## Aim of the exercise
Copy exactly the line that contains "destruct (bool_decide_reflect (pa ⊆ oa)) as [|Hn];" plus all remaining lines of the data, and leave out every line before it.

◇ ◇ ◇ ◇ ◇

(* ===== verification/PolicyNarrowing.v ===== *)
(** * Dynamic policy narrowing (crates/nexus-policy/src/narrowing.rs)

    The validator of policy updates pushed to a running session. *)

From S2P Require Import Prelude PolicyModel.

Open Scope string_scope.
Open Scope Z_scope.

Inductive NarrowingError :=
  | Narrowing_ActionEscalationAttempted (unauthorized_actions : ActionSet)
  | Narrowing_RestrictionWidened (reason : string).

Definition validate_policy_narrowing (original_actions proposed_actions : ActionSet)
    (original proposed : SessionRestrictions) : result NarrowingError SessionRestrictions :=
  if negb (ActionSet_is_subset proposed_actions original_actions)
  then Err (Narrowing_ActionEscalationAttempted
              (ActionSet_difference proposed_actions original_actions)) else
  if negb (sr_clipboard_enabled original) && sr_clipboard_enabled proposed
  then Err (Narrowing_RestrictionWidened
              "cannot enable clipboard if originally disabled") else
  if negb (sr_file_transfer_enabled original) && sr_file_transfer_enabled proposed
  then Err (Narrowing_RestrictionWidened
              "cannot enable file transfer if originally disabled") else
  if negb (sr_audio_enabled original) && sr_audio_enabled proposed
  then Err (Narrowing_RestrictionWidened "cannot enable audio if originally disabled") else
  if sr_max_duration_seconds original <? sr_max_duration_seconds proposed
  then Err (Narrowing_RestrictionWidened "cannot extend max session duration") else
  match sr_max_resolution original, sr_max_resolution proposed with
  | Some _, None =>
      Err (Narrowing_RestrictionWidened "cannot remove max resolution constraint")
  | Some (orig_w, orig_h), Some (prop_w, prop_h) =>
      if (orig_w <? prop_w) || (orig_h <? prop_h)
      then Err (Narrowing_RestrictionWidened
                  "cannot increase max resolution width or height")
      else Ok proposed
  | None, _ => Ok proposed
  end.

(** ** Narrowing as an order *)

(** What a session may do under restrictions [r]. *)
Inductive capability :=
  | UseClipboard | TransferFiles | StreamAudio
  | RunFor (seconds : Z)
  | Display (width height : Z).

Definition permits (r : SessionRestrictions) (c : capability) : Prop :=
  match c with
  | UseClipboard => sr_clipboard_enabled r = true
  | TransferFiles => sr_file_transfer_enabled r = true
  | StreamAudio => sr_audio_enabled r = true
  | RunFor s => s ≤ sr_max_duration_seconds r
  | Display w h =>
      match sr_max_resolution r with Some (mw, mh) => w ≤ mw ∧ h ≤ mh | None => True end
  end.

(** [narrows proposed original]: every capability proposed is already held. *)
Definition narrows (proposed original : ActionSet * SessionRestrictions) : Prop :=
  proposed.1 ⊆ original.1 ∧ ∀ c, permits proposed.2 c → permits original.2 c.

#[global] Instance narrows_preorder : PreOrder narrows.
Proof.
  split.
  - intros [a r]. split; [done|auto].
  - intros [a r] [b s] [c t] [H1 H2] [H3 H4]. split; [set_solver|auto].
Qed.

Lemma narrowing_ok_iff oa pa o p :
  validate_policy_narrowing oa pa o p = Ok p ↔ narrows (pa, p) (oa, o).
Proof.
  unfold validate_policy_narrowing, ActionSet_is_subset. split.
  - intros H. destruct (bool_decide_reflect (pa ⊆ oa)) as [Hsub|]; [|done]. cbn in H.
    split; [done|]. cbn.
    destruct o as [oc oft oau od ores], p as [pc pf pau pd pres]; cbn in *.
    destruct oc, pc; try done; destruct oft, pf; try done; destruct oau, pau; try done;
      cbn in H; (destruct (Z.ltb_spec od pd); [done|]); intros []; cbn; try done; try lia.
    all: destruct ores as [[ow oh]|], pres as [[pw ph]|]; try done.
    all: destruct (Z.ltb_spec ow pw), (Z.ltb_spec oh ph); try done; lia.
  - intros [Hsub H]. cbn in *. rewrite bool_decide_true by done. cbn.
    pose proof (H UseClipboard) as H1. pose proof (H TransferFiles) as H2.
    pose proof (H StreamAudio) as H3. pose proof (H (RunFor (sr_max_duration_seconds p))) as H4.
    assert (∀ w h, permits p (Display w h) → permits o (Display w h)) as H5 by auto.
    destruct o as [oc oft oau od ores], p as [pc pf pau pd pres]; cbn in *.
    replace (negb oc && pc) with false by (destruct oc, pc; naive_solver).
    replace (negb oft && pf) with false by (destruct oft, pf; naive_solver).
    replace (negb oau && pau) with false by (destruct oau, pau; naive_solver).
    destruct (Z.ltb_spec od pd); [lia|].
    destruct ores as [[ow oh]|]; [|done]. destruct pres as [[pw ph]|].
    + destruct (H5 pw ph); [lia|]. destruct (Z.ltb_spec ow pw), (Z.ltb_spec oh ph); lia || done.
    + destruct (H5 (ow + 1) oh); [done|]. lia.
Qed.

Lemma narrowing_ok_same oa pa o p r :
  validate_policy_narrowing oa pa o p = Ok r → r = p.
Proof.
  unfold validate_policy_narrowing. repeat case_match; intros; by simplify_eq.
Qed.

(** Narrowing: an update is accepted, unchanged, exactly when every
    action and every capability it allows was allowed before, so accepted
    updates never escalate, and a chain of accepted updates never grants
    anything the first capability did not; an escalation is reported with
    exactly the actions that were not held. *)
Theorem policy_narrowing_sound_complete oa pa qa o p q :
  ((∃ r, validate_policy_narrowing oa pa o p = Ok r ∧ r = p) ↔ narrows (pa, p) (oa, o)) ∧
  (∀ r, validate_policy_narrowing oa pa o p = Ok r →
     validate_policy_narrowing pa qa p q = Ok q → validate_policy_narrowing oa qa o q = Ok q) ∧
  (∀ u, validate_policy_narrowing oa pa o p = Err (Narrowing_ActionEscalationAttempted u) →
     u ≠ ∅ ∧ u = pa ∖ oa).
Proof.
  split_and!.
  - rewrite <-narrowing_ok_iff. naive_solver.
  - intros r Hr. pose proof (narrowing_ok_same _ _ _ _ _ Hr) as ->. revert Hr.
    rewrite !narrowing_ok_iff. intros. by etrans.
  - intros u. unfold validate_policy_narrowing, ActionSet_is_subset.
    destruct (bool_decide_reflect (pa ⊆ oa)) as [|Hn]; cbn [negb].
    + intros H. repeat case_match; simplify_eq.
    + intros [= <-]. rewrite ActionSet_difference_eq. split; [|done].
      intros E. apply Hn. intros a Ha. destruct (decide (a ∈ oa)); [done|].
      assert (a ∈ pa ∖ oa) as Hin by set_solver. rewrite E in Hin. set_solver.
Qed.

◇ ◇ ◇ ◇ ◇

## Task solution
    destruct (bool_decide_reflect (pa ⊆ oa)) as [|Hn]; cbn [negb].
    + intros H. repeat case_match; simplify_eq.
    + intros [= <-]. rewrite ActionSet_difference_eq. split; [|done].
      intros E. apply Hn. intros a Ha. destruct (decide (a ∈ oa)); [done|].
      assert (a ∈ pa ∖ oa) as Hin by set_solver. rewrite E in Hin. set_solver.
Qed.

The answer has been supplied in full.